Because the front line of defense in j2EE security is the server itself, not the application, you also configure a security provider, called a Realm in the webapp server. Realms are typically plug-replaceable, providing a choice of security providers such as databases, LDAP servers and single-signon security services. Some, such as Tomcat, also have simpler realms that keep their info in files - the Tomcat conf/tomcat-users.xml file is used by the Tomcat MemoryRealm, for example. This one is good for
testing because you don't have to have a formal security service online.

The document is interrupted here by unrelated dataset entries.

Definition all_slots : list vmrun_memory_slot := slots ≫= λ sl, each_memslot sl.(memslots).
Context (Hslots : ∀ slot, slot ∈ all_slots → slot_hva_ok slot ∧ slot.(userspace_addr) mod 4096 = 0).

Notation shadow_ok := (shadow_ok g page_header page_of gfn_to_memslot).
Notation leaf_of := (leaf_of g page_header).
Notation leaf_slot := (leaf_slot gfn_to_memslot).
Notation leaf_key := (leaf_key gfn_to_memslot).

Definition shadow_of (s : nsys) : shadow_state := s.(ns_vm).(nv_shadow).

(** The host page behind a guest frame. *)
Definition host_page (smm : bool) (base gfn : Z) : Z := page_hva (gfn_to_memslot smm base) gfn / 4096.
Definition leaf_page (lf : leaf) (i : Z) : Z := host_page lf.(lf_smm) lf.(lf_gfn) (lf.(lf_gfn) + i).

(** The host has every frame of the leaf where the leaf says. *)
Definition backed (host : Z → option Z) (lf : leaf) : Prop :=
  ∀ i, 0 <= i < leaf_frames lf → host (leaf_page lf i) = Some (lf.(lf_pfn) + i).

Definition touches (r : Z * Z) (page : Z) : Prop := ∃ hva, r.1 <= hva < r.2 ∧ page * 4096 <= hva < page * 4096 + 4096.

(** The leaf lies in its slot. *)
Record fits (lf : leaf) : Prop := {
  fi_slot : leaf_slot lf ∈ all_slots;
  fi_level : PT_PAGE_TABLE_LEVEL <= lf.(lf_level) <= PT_MAX_HUGEPAGE_LEVEL;
  fi_aligned : lf.(lf_gfn) mod leaf_frames lf = 0;
  fi_inside : (leaf_slot lf).(base_gfn) <= lf.(lf_gfn) ∧
              lf.(lf_gfn) + leaf_frames lf <= (leaf_slot lf).(base_gfn) + (leaf_slot lf).(npages)
}.
(** A page out of sync on the path is attached. *)
Lemma linked_child (s : shadow_state) (cur : cursor) (c i : Z) :
  linked s cur 1 → cur 1 = Some (c, i) → 1 < top → ∃ b i', cur 2 = Some (b, i') ∧ child s b i c.
Proof using Type.
  intros Hl Hc Ht. destruct (Hl 1 ltac:(lia)) as (c' & i1 & b & i' & H1 & H2 & H3 & _). rewrite Hc in H1. injection H1 as <- <-. by exists b, i'.
Qed.

Lemma child_attached (s : shadow_state) (b i c : Z) : child s b i c → ¬ detached s c.
Proof using Type. intros (sp & _ & _ & Ho) [_ Hd]. exact (Hd _ Ho). Qed.

(** One round of the loop: the page at the cursor is zapped and its marks are
    cleared. *)
Lemma vector_round (LL DD : owner → list Z) (zs : zap_state) (pre l : list (Z * Z)) (c i : Z) (path : mmu_page_path) (cur : cursor) :
  shadow_ok LL DD zs.(zs_shadow) → levels_ok zs.(zs_shadow) → 1 < top → top <= Z.of_nat PT64_ROOT_MAX_LEVEL →
  lev zs.(zs_shadow) c = 1 → is_unsync zs.(zs_shadow) c → path_ok path cur → cur 1 = Some (c, i) → linked zs.(zs_shadow) cur 1 →
  vec_ok zs.(zs_shadow) cur l → distinct zs.(zs_shadow) ((c, i) :: l) →
  ∃ zs2 s3 LL2 DD2, prepare_zap 1 c zs = Some (zs2, 1) ∧ mmu_pages_clear_parents PT64_ROOT_MAX_LEVEL path zs2.(zs_shadow) = Some s3 ∧
    shadow_ok LL2 DD2 zs2.(zs_shadow) ∧ levels_ok zs2.(zs_shadow) ∧ self_zapped c zs zs2 ∧ moved c false zs zs2 ∧
    walked LL2 DD2 zs2.(zs_shadow) s3 ∧ (total_marks s3 < total_marks zs.(zs_shadow))%nat ∧ vec_ok s3 cur l ∧ distinct s3 l.
Proof using Type.
  set (s := zs.(zs_shadow)). intros Hok Hlv Ht1 Ht2 Hc Hu Hp Hc1 Hlk Hv Hd.
  destruct (prepare_leaf_ok LL DD zs c Hok Hlv Hc) as (zs2 & LL2 & DD2 & E & Hok2 & Z & M). set (s2 := zs2.(zs_shadow)) in *.
  pose proof (sz_lighter _ _ _ _ _ _ _ Z) as L. fold s s2 in L.
  assert (Hlv2 : levels_ok s2) by (eapply lighter_levels; [exact Hok|exact Hok2|done|done]).
  assert (El : ∀ b, lev s2 b = lev s b) by (intros b; unfold lev; by rewrite (lt_pages _ _ L)).
  destruct (linked_child s cur c i Hlk Hc1 Ht1) as (b & i' & Hc2 & Hch). destruct Hu as (x & Hx & Hxu).
  pose proof (child_lev LL DD s b i c Hok Hlv Hch) as Hlb.
  pose proof Hch as (sp & Hsp & Hi & Ho). destruct (child_marked LL DD s b i c sp x Hok Hch Hsp Hx (or_introl Hxu)) as (z & Hz & Hbz).
  destruct (sz_marks _ _ _ _ _ _ _ Z b z Hz) as (z2 & Hz2 & Hbm & _). fold s2 in Hz2.
  assert (Hcl : clearable s2 cur 0).
  { exists c, i, b, i', sp, z2. split; [done|]. split; [done|]. split; [by rewrite (lt_pages _ _ L)|]. split; [done|]. split; [lia|].
    split; [by rewrite Hbm|]. split; [rewrite El; lia|].
    intros d w Hd1 _. pose proof (lighter_owner _ _ _ _ s s2 _ _ L Hd1) as Hd0. rewrite Ho in Hd0. injection Hd0 as <-.
    destruct (sz_detached _ _ _ _ _ _ _ Z) as [_ Hdp]. by destruct (Hdp (entry_num sp i)). }
  assert (Hlk2 : linked s2 cur (0 + 2)).
  { intros j Hj. destruct (Hlk j ltac:(lia)) as (d & i1 & b1 & i1' & H1 & H2 & H3 & H4). exists d, i1, b1, i1'. rewrite El.
    split_and!; try done. eapply (zapped_child LL DD zs zs2 c); [exact Hok|done|done|done|done|]. intros ->. fold s in Hc. lia. }
  destruct (clear_parents_ok LL2 DD2 (S PT64_ROOT_MAX_LEVEL) 0 s2 path cur Hok2 Hlv2 Hp Hlk2 Hcl ltac:(lia) ltac:(lia) ltac:(lia)) as (s3 & E3 & W & Ht).
  exists zs2, s3, LL2, DD2. split; [exact E|]. split; [exact E3|]. split_and!; try done.
  - pose proof (lighter_marks s s2 L). lia.
  - apply (walked_vec _ _ _ _ _ _ W). eapply (zapped_vec LL DD zs zs2 c); [exact Hok|done|done|done| |done].
    intros e He Hec. unfold distinct in Hd. rewrite filter_cons_True in Hd by done. apply NoDup_cons in Hd as [Hd _]. apply Hd.
    apply list_elem_of_fmap. exists e. split; [done|]. apply list_elem_of_filter. split; [|done]. unfold leaf_entry. rewrite Hec. done.
  - unfold distinct in *. rewrite filter_cons_True in Hd by done. apply NoDup_cons in Hd as [_ Hd].
    rewrite (list_filter_iff (leaf_entry s3) (leaf_entry s)); [done|]. intros e. unfold leaf_entry. by rewrite (walked_lev _ _ _ _ _ W), El.
Qed.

On your other (original) problem, a second look makes me think that you have confused JSTL with EL. When you specify an expression such as "${err}", that's an EL (Expression Language) expression. Normally, the
JSP processor should expand that automatically. In fact, "<c: out value="${err}"/> is redundant since ${err} should do the same thing here.
EL is built into Tomcat 6 and higher releases. It had to be manually included in the WAR for Tomcat 5.5.
My suspicion is that actually your problem is that you didn't declare err as an object in a useBean element, but I don't do much straight JSP these days, so I could be mistaken on that one.